A few years later, when I was around 28, my parents separated for about a year. My Dad was tired of my Mom controlling his money at that point, as the fights were always about money, and decided to leave her and stayed with a woman he worked with at the time. I have no idea what the nature of that relationship was, certainly wouldn't hear the truth from him about it, and I'm not sure I want to know to be honest with you. I know it ignited a deep resentment within myself towards him at that point. I felt he was being so selfish and cruel and kept trying to convince my Mom that she was probably better off without him.

It was a very tough year for me. My Mom would call me up complaining about Dad, I would try to advise her to just move on with her life and let him go, thought I had convinced her of that, but then would hear my brother tell me she'd call him right back after talking to me, crying and begging him to come home. After all I tried to do to help her with this, she ended up taking him back after making some concessions about the control she had over his money.

I felt very useless at that time and worn out by it all. After all, when I was younger I was trying to hold them together and solve their problems for them, and when I got older began taking her side and trying to do what I could to help her, but it was pointless and I lost the battle.

Very shortly after that was when I suddenly felt this urge that I had to get married. Then I found my now ex-husband.

I previously thought that I believed I felt some kind of pressure from my Mom that I needed to give her grandkids or something like that and just chose the first random jerk who came along, because I didn't think I could do better than him if I tried.

Here comes the "BING!" realization I had just last Monday night. It wasn't random at all. I knew exactly what I was doing, though it was subconsciously. I sought out a relationship very similar to my parents, in fact it was practically the same. We fought over the same things, he had a similar job as my Dad; Hell, even our initials were the same as their's (M & D). It was eerie how similar everything was. I married him because I was still trying to find a way to solve their problem. I gave up on trying to help them, but continued to try to solve it by replicating it.

After 2 years of marriage, I finally realized I couldn't keep this up anymore and decided to end it; after all, I was resenting him more and more every day, to the point where I was giving him dirty looks behind his back and so forth. I call that moment I decided to end it a moment of clarity, but it has also left me feeling empowered as a result of that. I don't think I ever had an ounce of relief as great as that feeling when I decided enough was enough.

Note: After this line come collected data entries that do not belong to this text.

(* ===== verification/LauncherExample.v ===== *)
(** * LauncherExample: a concrete launch of Chrome

    A Chrome that answers as it should, one that does not list its extensions,
    and the theorem about launches at them. *)

From S2P Require Import Prelude.
From S2P Require Import Externals.
From S2P Require Import Concrete.
From S2P Require Import Domain.
From S2P Require Import Crypto.
From S2P Require Import DomView.
From S2P Require Import Gateway.
From S2P Require Import Protocol.
From S2P Require Import BrokerState.
From S2P Require Import Broker.
From S2P Require Import Launcher.
From S2P Require Import LauncherProps.
From S2P Require Import BrokerExample.

Definition frame_of (v : Json) : list byte := as_bytes (json_print v) ++ [Byte.x00].
Definition loaded_answer (id : string) : Json :=
  JObject [("id", JNumber 1); ("result", JObject [("id", JString id)])].
Definition listed_answer : Json :=
  JObject [("id", JNumber 2); ("result", JObject [("extensions", JArray [
    JObject [("id", JString MANAGED_EXTENSION_ID); ("version", JString "1.0.0");
             ("enabled", JBool true)]])])].
Definition refused_answer : Json :=
  JObject [("id", JNumber 2); ("error", JObject [("message", JString "not now")])].

(** A system on which every call succeeds, and a Chrome that gives those answers. *)
Definition chrome_that_answers (answers : list Json) : ChromeHost := {|
  temp_dir := "/tmp"; system_error _ := None; resolve_path _ path := Ok path;
  open_binary _ _ := Ok (Ok [Byte.x01]); is_file _ _ := true; path_exists _ _ := true;
  which _ _ := None; map_descriptors _ := None;
  spawn_chrome _ _ := Ok ({|
    pipe_incoming := flat_map frame_of answers; pipe_read_error := None; pipe_written := [];
    pipe_room := None; pipe_write_error := EmptyString; pipe_next_id := 1 |},
    [Some "profile /tmp/p is locked"; None; Some "unread"]);
  kill_error _ := None; json_pretty v := as_bytes (json_print v) |}.

Definition chrome_launcher : BrowserLauncher :=
  with_native_host "/usr/bin/host" (launcher_new "/usr/bin/chrome" "/usr/share/extension").
Definition quiet_world : LaunchWorld := {| lw_files := ∅; lw_children := ∅; lw_tick := 7 |}.

Definition launch_with (answers : list Json) : result GatewayError LaunchedBrowser * LaunchWorld :=
  launch (H0 := chrome_that_answers answers) chrome_launcher (Some "/tmp/p") false quiet_world.
Definition good_answers : list Json := [loaded_answer MANAGED_EXTENSION_ID; listed_answer].

Example launch_finishes :
  (lb_process <$> result_ok (fst (launch_with good_answers))) = Some (Some 23%nat) /\
  (lb_startup_diagnostics <$> result_ok (fst (launch_with good_answers)))
  = Some ["profile [managed-profile] is locked"].
Proof. by vm_compute. Qed.

Example foreign_extension_is_rejected :
  let r := launch_with [loaded_answer "aaaa"; listed_answer] in
  fst r = Err (LaunchFailed "Chrome loaded an extension with an unexpected identity") /\
  lw_children (snd r) = ∅.
Proof. by vm_compute. Qed.

(** The Chrome whose extensions could not be listed is left running. *)
Example unlisted_chrome_is_left :
  let r := launch_with [loaded_answer MANAGED_EXTENSION_ID; refused_answer] in
  fst r = Err (Transport "Chrome rejected Extensions.getExtensions: not now") /\
  map fst (map_to_list (lw_children (snd r))) = [23%nat].
Proof. by vm_compute. Qed.

Lemma launch_admits_the_managed_extension_witness :
  launch_outcome (H0 := chrome_that_answers good_answers) chrome_launcher (Some "/tmp/p") quiet_world
    (launch_with good_answers) /\
  is_ok (fst (launch_with good_answers)) = true.
Proof.
  split; [|vm_compute; reflexivity].
  refine (proj1 (launch_admits_the_managed_extension (H0 := chrome_that_answers good_answers)
    chrome_launcher (Some "/tmp/p") quiet_world _)).
  intros child [c Hc]. discriminate Hc.
Defined.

Now I don't want there to be any misinterpretation of these events. I'm not trying to come across as I blame everything on my parents. It was my decision and I own that. I just finally made the connection between the year they were separated and how soon after I suddenly felt the need to find someone to marry.

It was a major "BING!" moment for me. One that will have me thinking for a time. After all, you can't change what you don't acknowledge. Now that I know what my issues are, I can finally go about changing it.

This is a long post and I apologize for it, but it needed to be written. Take what you want, and leave the rest. If this causes another fight between my parents, I hope they understand that I don't carry any more resentment about it. After making this realization, it has made me feel very empowered.

Thanks for reading, for those who do.